PROBLEM TO SOLVE >> Could you filter the data below down to the lines that hold the word "thrown"?

Stored entries
(* ===== verification/Stod.v ===== *)
(** * Stod: [std::stod]

    The conversion of text to a double: [strtod]'s grammar in the C locale
    (decimal and hexadecimal numbers with an exponent, "inf", "nan"), correctly
    rounded, and the range errors that make [std::stod] throw.  A trailing rest
    that is not part of the number is ignored, as [std::stod] does. *)
From stdpp Require Import base strings list.
From Stdlib Require Import ZArith Lia SpecFloat Ascii.
From S2P Require Import Prelude Double.
Import Str.
#[local] Open Scope Z_scope.

Module Stod.
(** The digits of a base at the start of a text: their value after [acc], how
    many there are, and the rest. *)
Definition digit_of (base : Z) (c : Ascii.ascii) : option Z :=
  let n := Z.of_nat (Ascii.nat_of_ascii c) in
  let d := if (48 <=? n) && (n <=? 57) then n - 48
           else if (97 <=? n) && (n <=? 102) then n - 87
           else if (65 <=? n) && (n <=? 70) then n - 55
           else base in
  if d <? base then Some d else None.
Fixpoint digits (base acc : Z) (count : nat) (s : string) : Z * nat * string :=
  match s with
  | String c s' =>
      match digit_of base c with
      | Some d => digits base (acc * base + d) (S count) s'
      | None => (acc, count, s)
      end
  | "" => (acc, count, s)
  end.

(** The mantissa: digits, perhaps a point and more digits; the value of all
    digits and the number after the point. *)
Definition mantissa (base : Z) (s : string) : option (Z * nat * string) :=
  let '(n, before, rest) := digits base 0 0 s in
  match rest with
  | String "." rest' =>
      let '(n', after, rest'') := digits base n 0 rest' in
      if Nat.eqb (before + after) 0 then None else Some (n', after, rest'')
  | _ => if Nat.eqb before 0 then None else Some (n, 0%nat, rest)
  end.

(** The exponent, when a complete one follows. *)
Definition exponent (marker : Ascii.ascii) (s : string) : Z :=
  match s with
  | String c rest =>
      if Ascii.eqb (to_lower_char c) marker then
        let '(neg, rest) := match rest with
                            | String "-" r => (true, r)
                            | String "+" r => (false, r)
                            | _ => (false, rest)
                            end in
        let '(e, count, _) := digits 10 0 0 rest in
        if Nat.eqb count 0 then 0 else if neg then - e else e
      else 0
  | "" => 0
  end.

(** A fraction rounded to the nearest double: the quotient with more bits than
    a double keeps, its last bit recording a remainder. *)
Definition of_fraction (neg : bool) (num den : Z) : double :=
  let signed z := if neg then - z else z in
  if num mod den =? 0 then binary_normalize Double.prec Double.emax (signed (num / den)) 0 neg
  else
    let k := Z.max 0 (58 + Z.log2 den - Z.log2 num) in
    let q := num * 2 ^ k / den in
    let sticky := if num * 2 ^ k mod den =? 0 then 0 else 1 in
    binary_normalize Double.prec Double.emax (signed (2 * q + sticky)) (- (k + 1)) neg.

(** [ERANGE]: an infinite result, or one too small to be normal and inexact. *)
Definition out_of_range (num den : Z) (d : double) : bool :=
  match d with
  | S754_infinity _ => true
  | S754_zero _ => negb (num =? 0)
  | S754_finite _ m e =>
      (Z.pos m <? 2 ^ 52) && negb (Z.pos m * den =? num * 2 ^ (- e))
  | S754_nan => false
  end.

Definition scaled (base : Z) (n e : Z) : Z * Z :=
  if 0 <=? e then (n * base ^ e, 1) else (n, base ^ (- e)).

Definition number (neg : bool) (s : string) : option double :=
  let finish num den :=
    let d := of_fraction neg num den in
    if out_of_range num den d then None else Some d in
  let decimal :=
    match mantissa 10 s with
    | Some (n, after, rest) =>
        let '(num, den) := scaled 10 n (exponent "e" rest - Z.of_nat after) in finish num den
    | None => None
    end in
  match s with
  | String "0" (String x s') =>
      if Ascii.eqb (to_lower_char x) "x" then
        match mantissa 16 s' with
        | Some (n, after, rest) =>
            let '(num, den) := scaled 2 n (exponent "p" rest - 4 * Z.of_nat after) in finish num den
        | None => decimal
        end
      else decimal
  | _ => decimal
  end.

(** [None] when [std::stod] throws. *)
Definition stod (s : string) : option double :=
  let s := drop_while is_space s in
  let '(neg, s) := match s with
                   | String "-" r => (true, r)
                   | String "+" r => (false, r)
                   | _ => (false, s)
                   end in
  if has_prefix "inf" (to_lower s) then Some (S754_infinity neg)
  else if has_prefix "nan" (to_lower s) then Some S754_nan
  else number neg s.

Example stod_decimal : map (fun s => Double.fixed 3 <$> stod s) ["12.5"; "-0.125e1ms"; " +3"; ".5"; "0x1p-2"; "x"] =
  [Some "12.500"; Some "-1.250"; Some "3.000"; Some "0.500"; Some "0.250"; None].
Proof. vm_compute. reflexivity. Qed.
Example stod_rounded : stod "0.1" = Some (Double.div (Double.of_Z 1) (Double.of_Z 10)).
Proof. vm_compute. reflexivity. Qed.
Example stod_range : map stod ["1e400"; "1e-400"; "-"; ""; "1-2"] = [None; None; None; None; Some (Double.of_Z 1)].
Proof. vm_compute. reflexivity. Qed.

(** Counts up to a bound, checked by evaluation. *)
Definition upto (n : nat) : list Z := map Z.of_nat (seq 0 (S n)).

Lemma upto_all (p : Z -> bool) (n : nat) (z : Z) :
  forallb p (upto n) = true -> 0 <= z <= Z.of_nat n -> p z = true.
Proof.
  intros H Hz. rewrite forallb_forall in H. apply H. unfold upto. apply in_map_iff.
  exists (Z.to_nat z). split; [lia|]. apply in_seq. lia.
Qed.

Lemma stod_count z : 0 <= z <= 1000 -> stod (of_Z z) = Some (Double.of_Z z).
Proof.
  intros Hz. apply (bool_decide_eq_true (stod (of_Z z) = Some (Double.of_Z z))).
  revert z Hz. refine (fun z => upto_all (fun z => bool_decide (stod (of_Z z) = Some (Double.of_Z z))) 1000 z _).
  vm_compute. reflexivity.
Qed.
End Stod.
Lemma commands_keep arch c ps r m :
  c ∈ commands (W := W) arch -> let '(r', thrown, _) := d_run c ps r m in same_call r' r /\ thrown = None.
Proof.
  intros Hc. unfold commands in Hc. repeat (apply elem_of_cons in Hc as [->|Hc]); [..|by apply elem_of_nil in Hc];
    cbn [d_run]; unfold total.
  - unfold RunHddCheck. destruct (is_empty (FindSmartctl m)); [|destruct (is_empty (RootDisk _)); [|destruct (RunFixed _ m) as [[out st] m']]];
      (split; [|done]); unfold volume_usage, smart_report; destruct (root_volume (world m)) as [[[]]|]; same.
  - unfold RunAgentInfo. split; [|done]. same.
  - unfold RunSpeedtest. destruct (FindTool _ _ m) as [named m1], (FindTool _ [] m1) as [cli m2].
    destruct (is_empty named && is_empty cli); [split; [same|done]|].
    destruct (choose_tool named cli m2) as [[tool ookla] m3]. destruct (RunBounded _ _ m3) as [[out st] m4].
    destruct (if SpeedtestRejectedFlags out then _ else _) as [[out' st'] m5]. split; [|done].
    apply same_if; unfold speedtest_failed, speedtest_result, tool_output; same.
  - unfold RunPingBurst. destruct (RunBounded _ _ m) as [[out st] m1]. split; [|done].
    unfold ping_result, tool_output. destruct (pg_rtt _) as [[[]]]. same.
  - unfold RunRouteQuality. destruct (FindTool _ _ m) as [mtr m1].
    destruct (if negb (is_empty mtr) then _ else _) as [[out st] m2]. split; [|done].
    unfold route_result, tool_output. same.
Qed.

Definition answered_command (id : string) (m : machine W) '((known, r, m') : bool * CommandResponse * machine W)
    : Prop :=
  c_command_id r = id /\ c_timestamp_unix_ms r = clock_ms (world m) /\
  (known = true <-> id ∈ ["hdd_check"; "agent_info"; "speedtest"; "ping_burst"; "route_quality"]) /\
  (known = true -> c_summary r <> "") /\
  (known = false -> m' = m /\ c_success r = false /\ c_error r <> "").

(** Every command request is answered.  The response carries the
    id asked for and the agent's time; exactly the five ids of the catalogue
    are known, and their responses have a summary; any other id is refused
    with an error, and then nothing on the machine is touched. *)
Theorem RunCommand_answers (arch id : string) (ps : gmap string string) (resp : CommandResponse) (m : machine W) :
  answered_command id m (Catalog.RunCommand (commands arch) id ps resp m).
Proof.
  unfold answered_command, Catalog.RunCommand.
  set (r1 := mkCommandResponse (c_success resp) id _ _ _ _ _ _).
  change ["hdd_check"; "agent_info"; "speedtest"; "ping_burst"; "route_quality"] with
    (map d_id (commands (W := W) arch)).
  destruct (list_find (fun c => d_id c = id) (commands arch)) as [[i c]|] eqn:Ef.
  - apply list_find_Some in Ef as (Hi & Hid & _). pose proof (list_elem_of_lookup_2 _ _ _ Hi) as Hin.
    pose proof (commands_keep arch c ps r1 m Hin) as Hk. destruct (d_run c ps r1 m) as [[r2 thrown] m'].
    destruct Hk as [[K1 K2] ->]. split_and!.
    + by destruct (is_empty (c_summary r2)).
    + by destruct (is_empty (c_summary r2)).
    + split; [|done]. intros _. rewrite <- Hid. by apply list_elem_of_fmap_2.
    + intros _. destruct (is_empty (c_summary r2)) eqn:E; cbn.
      * by destruct (c_success r2).
      * by apply is_empty_false.
    + done.
  - apply list_find_None in Ef. rewrite Forall_forall in Ef. split_and!; try done.
    split; [done|]. intros [c [-> Hc]]%list_elem_of_fmap. by destruct (Ef c Hc).
Qed.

ANSWER FOR THE TASK >>
  c ∈ commands (W := W) arch -> let '(r', thrown, _) := d_run c ps r m in same_call r' r /\ thrown = None.
    pose proof (commands_keep arch c ps r1 m Hin) as Hk. destruct (d_run c ps r1 m) as [[r2 thrown] m'].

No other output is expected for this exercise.